(* ===== verification/ResponseCorrelator.v ===== *)
(** * ResponseCorrelator and FutureResponse (activemq/transport): requests, the threads that
    wait for their answers, and the connection that fails under them.

    Many threads are in the correlator at once. A thread is where it has come to in one of
    the calls; between two of its steps any other thread may take any number. A step is what
    the code does while it holds [mapMutex], an atomic operation, a call of the transport
    below, or a wait that is over. *)
From stdpp Require Import gmap.
From S2P Require Import Prelude.

(** ** Replies and futures *)

(** What an ExceptionResponse carries: an error of the broker, or one made here. *)
Inductive Cause : Type := Remote (n : Z) | Local (e : exn).
Inductive Body : Type := Plain (data : list Z) | Error (cause : option Cause).
Record Reply : Type := mkReply { correlationId : Z; body : Body }.
Inductive Incoming : Type := Information (tag : Z) | AReply (r : Reply).

Record FutureResponse : Type := mkFuture {
  response : option Reply;
  responseLatch : Z;
  responseCallback : bool;
  completed : list Reply;  (* what [onComplete] of the callback was given *)
}.
Definition FutureResponse_new (callback : bool) : FutureResponse := mkFuture None 1 callback [].
Definition countDown (count : Z) : Z := if count =? 0 then 0 else count - 1.
Definition setResponse (r : Reply) (f : FutureResponse) : FutureResponse :=
  mkFuture (Some r) (countDown (responseLatch f)) (responseCallback f) (if responseCallback f then completed f ++ [r] else completed f).

(** [getResponse] waits for the latch; with a timeout it returns what is there when that is
    over. *)
Definition getResponse (timed timeup : bool) (f : FutureResponse) : option (option Reply) :=
  if (responseLatch f =? 0) || (timed && timeup) then Some (response f) else None.

(** ** The correlator *)

Inductive Told : Type := ToldCommand (m : Incoming) | ToldException (e : exn).

Record Correlator : Type := mkCorrelator {
  nextCommandId : Z;
  requestMap : gmap Z nat;
  priorError : option exn;
  started : bool;
  closed : bool;
  futures : list FutureResponse;
  sent : list (Z * bool);  (* the commands given to the next transport: id, response required *)
  told : list Told;        (* what the listener was told *)
}.
Definition Correlator_new : Correlator := mkCorrelator 1 ∅ None false false [] [] [].

Definition set_next x (s : Correlator) := mkCorrelator x (requestMap s) (priorError s) (started s) (closed s) (futures s) (sent s) (told s).
Definition set_map x (s : Correlator) := mkCorrelator (nextCommandId s) x (priorError s) (started s) (closed s) (futures s) (sent s) (told s).
Definition set_prior x (s : Correlator) := mkCorrelator (nextCommandId s) (requestMap s) x (started s) (closed s) (futures s) (sent s) (told s).
Definition set_filter x y (s : Correlator) := mkCorrelator (nextCommandId s) (requestMap s) (priorError s) x y (futures s) (sent s) (told s).
Definition set_futures x (s : Correlator) := mkCorrelator (nextCommandId s) (requestMap s) (priorError s) (started s) (closed s) x (sent s) (told s).
Definition add_sent x (s : Correlator) := mkCorrelator (nextCommandId s) (requestMap s) (priorError s) (started s) (closed s) (futures s) (sent s ++ [x]) (told s).
Definition add_told x (s : Correlator) := mkCorrelator (nextCommandId s) (requestMap s) (priorError s) (started s) (closed s) (futures s) (sent s) (told s ++ [x]).

(** [setResponse] on a future. *)
Definition complete (f : nat) (r : Reply) (s : Correlator) : Correlator := set_futures (alter (setResponse r) f (futures s)) s.

(** [TransportFilter::onCommand] and [onException]. *)
Definition tell (x : Told) (s : Correlator) : Correlator := if negb (started s) || closed s then s else add_told x s.

(** ** Calls and where a thread is in them *)

Inductive Kind : Type := Request (timed : bool) | AsyncRequest (callback : bool).
Inductive Call : Type := Oneway | Asks (k : Kind).
Inductive Result : Type := Done | Answer (r : Reply) | Future (f : nat) | Thrown (e : exn).

Inductive Thread : Type :=
  | Entering (c : Call)                               (* before checkClosed *)
  | Checked (c : Call)                                (* before the command gets its id *)
  | Numbered (k : Kind) (id : Z)                      (* before the request map *)
  | Refused (id : Z) (f : nat)                        (* there was an error: before the callback *)
  | SendingOneway (id : Z)
  | Sending (k : Kind) (id : Z) (f : nat)             (* before oneway of the next transport *)
  | Waiting (timed : bool) (id : Z) (f : nat)         (* in getResponse *)
  | Leaving (id : Z) (f : nat) (r : Result)           (* in the finalizer *)
  | Stopping | Shutting                               (* in close *)
  | Failing (e : exn) (tells : bool)                  (* before the lock of dispose *)
  | Disposing (pending : list (Z * nat)) (e : exn) (tells : bool)
  | Ended (id : option Z) (r : Result).

(** [AMQ_CATCH_...] around every call. *)
Definition converted (e : exn) : exn := if is_io e || bool_decide (e = UnsupportedOperationException) then e else IOException.

Definition callback_of (k : Kind) : bool := match k with AsyncRequest b => b | Request _ => false end.

(** A request is put into the map unless an error came before; the future is made first. *)
Definition put_request (k : Kind) (id : Z) (s : Correlator) : Thread * Correlator :=
  let f := length (futures s) in
  let s := set_futures (futures s ++ [FutureResponse_new (callback_of k)]) s in
  match priorError s with
  | None => (Sending k id f, set_map (<[u32 id := f]> (requestMap s)) s)
  | Some _ => match k with AsyncRequest _ => (Refused id f, s) | Request _ => (Ended (Some id) (Thrown IOException), s) end
  end.

Definition remove_request (id : Z) (s : Correlator) : Correlator := set_map (delete (u32 id) (requestMap s)) s.

(** The locked part of [dispose]: what is in the map is taken out, once. *)
Definition take_requests (e : exn) (s : Correlator) : list (Z * nat) * Correlator :=
  match priorError s with
  | None => (map_to_list (requestMap s), set_map ∅ (set_prior (Some e) s))
  | Some _ => ([], s)
  end.

Definition answered_by (r : option Reply) : Result := match r with Some r => Answer r | None => Thrown IOException end.

(** The next step of a thread, if it has one. [outcome] is what the transport below does with
    a command, or an interruption of a wait, which is an IOException; [timeup] whether the
    timeout of a wait is over. *)
Definition advance (outcome : option exn) (timeup : bool) (t : Thread) (s : Correlator) : option (Thread * Correlator) :=
  match t with
  | Entering c => Some (if closed s then Ended None (Thrown IOException) else Checked c, s)
  | Checked c =>
      let id := nextCommandId s in
      Some (match c with Oneway => SendingOneway id | Asks k => Numbered k id end, set_next (s32 (id + 1)) s)
  | Numbered k id => Some (put_request k id s)
  | Refused id f => Some (Ended (Some id) (Thrown IOException), complete f (mkReply 0 (Error (option_map Local (priorError s)))) s)
  | SendingOneway id =>
      Some (Ended (Some id) (match outcome with None => Done | Some e => Thrown (converted e) end), add_sent (id, false) s)
  | Sending k id f =>
      Some (match outcome, k with
            | None, Request timed => Waiting timed id f
            | None, AsyncRequest _ => Ended (Some id) (Future f)
            | Some e, Request _ => Leaving id f (Thrown (converted e))
            | Some e, AsyncRequest _ => if is_decaf e then Leaving id f (Thrown (converted e)) else Ended (Some id) (Thrown (converted e))
            end, add_sent (id, true) s)
  | Waiting timed id f =>
      match outcome with
      | Some _ => Some (Leaving id f (Thrown IOException), s)
      | None =>
          match futures s !! f with
          | Some x => option_map (fun r => (Leaving id f (answered_by r), s)) (getResponse timed timeup x)
          | None => None
          end
      end
  | Leaving id f r => Some (Ended (Some id) r, remove_request id s)
  | Stopping => Some (if closed s then Ended None Done else Shutting, if closed s then s else set_filter false (closed s) s)
  | Shutting => Some (if closed s then Ended None Done else Failing IOException false, if closed s then s else set_filter (started s) true s)
  | Failing e tells => Some (let '(pending, s) := take_requests e s in (Disposing pending e tells, s))
  | Disposing ((k, f) :: pending) e tells => Some (Disposing pending e tells, complete f (mkReply (s32 k) (Error (Some (Local e)))) s)
  | Disposing [] e tells => Some (Ended None Done, if tells then tell (ToldException e) s else s)
  | Ended _ _ => None
  end.

(** [onCommand], under the lock. An error that answers no request is kept as the error that
    came before, and told to the listener. *)
Definition onCommand (m : Incoming) (s : Correlator) : Correlator :=
  match m with
  | Information _ => tell (ToldCommand m) s
  | AReply r =>
      match requestMap s !! u32 (correlationId r) with
      | Some f => complete f r (remove_request (correlationId r) s)
      | None =>
          match body r with
          | Error (Some _) => tell (ToldCommand m) (match priorError s with None => set_prior (Some IOException) s | Some _ => s end)
          | _ => s
          end
      end
  end.

(** ** Histories *)

Record World : Type := mkWorld { correlator : Correlator; threads : list Thread }.
Definition World_new : World := mkWorld Correlator_new [].

Inductive event : Type :=
  | Calls (c : Call)
  | Steps (i : nat) (outcome : option exn) (timeup : bool)
  | Receives (m : Incoming)
  | Excepts (e : exn)
  | Closes
  | Starts.

Definition step (ev : event) (w : World) : option World :=
  match ev with
  | Calls c => Some (mkWorld (correlator w) (threads w ++ [Entering c]))
  | Steps i outcome timeup =>
      match threads w !! i with
      | Some t => match advance outcome timeup t (correlator w) with Some (t', s) => Some (mkWorld s (<[i := t']> (threads w))) | None => None end
      | None => None
      end
  | Receives m => Some (mkWorld (onCommand m (correlator w)) (threads w))
  | Excepts e => Some (mkWorld (correlator w) (threads w ++ [Failing e true]))
  | Closes => Some (mkWorld (correlator w) (threads w ++ [Stopping]))
  | Starts => Some (mkWorld (if closed (correlator w) then correlator w else set_filter true false (correlator w)) (threads w))
  end.

(** The histories of events that [ok] allows, the last one first, and where they lead. *)
Inductive reached (ok : World -> event -> Prop) : list event -> World -> Prop :=
  | reached_new : reached ok [] World_new
  | reached_step evs w ev w' : reached ok evs w -> ok w ev -> step ev w = Some w' -> reached ok (ev :: evs) w'.

Fixpoint run (evs : list event) (w : World) : option World :=
  match evs with [] => Some w | ev :: evs' => match step ev w with Some w' => run evs' w' | None => None end end.

(** What the events of a history may be: fewer calls than there are ids, and ids that are ints. *)
Definition sane (w : World) (ev : event) : Prop :=
  Z.of_nat (length (threads w)) < 2 ^ 32 /\ match ev with Receives (AReply r) => in_s 32 (correlationId r) | _ => True end.

(** An error of the broker that answers nothing. *)
Definition stray (s : Correlator) (m : Incoming) : bool :=
  match m with
  | AReply (mkReply id (Error (Some _))) => match requestMap s !! u32 id with Some _ => false | None => true end
  | _ => false
  end.
Definition no_stray (w : World) (ev : event) : Prop := sane w ev /\ match ev with Receives m => stray (correlator w) m = false | _ => True end.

══════════

**Problem requirements**
Which lines above include the word "mkWorld"? Show each one.

**Response to this exercise**
Record World : Type := mkWorld { correlator : Correlator; threads : list Thread }.
Definition World_new : World := mkWorld Correlator_new [].
  | Calls c => Some (mkWorld (correlator w) (threads w ++ [Entering c]))
      | Some t => match advance outcome timeup t (correlator w) with Some (t', s) => Some (mkWorld s (<[i := t']> (threads w))) | None => None end
  | Receives m => Some (mkWorld (onCommand m (correlator w)) (threads w))
  | Excepts e => Some (mkWorld (correlator w) (threads w ++ [Failing e true]))
  | Closes => Some (mkWorld (correlator w) (threads w ++ [Stopping]))
  | Starts => Some (mkWorld (if closed (correlator w) then correlator w else set_filter true false (correlator w)) (threads w))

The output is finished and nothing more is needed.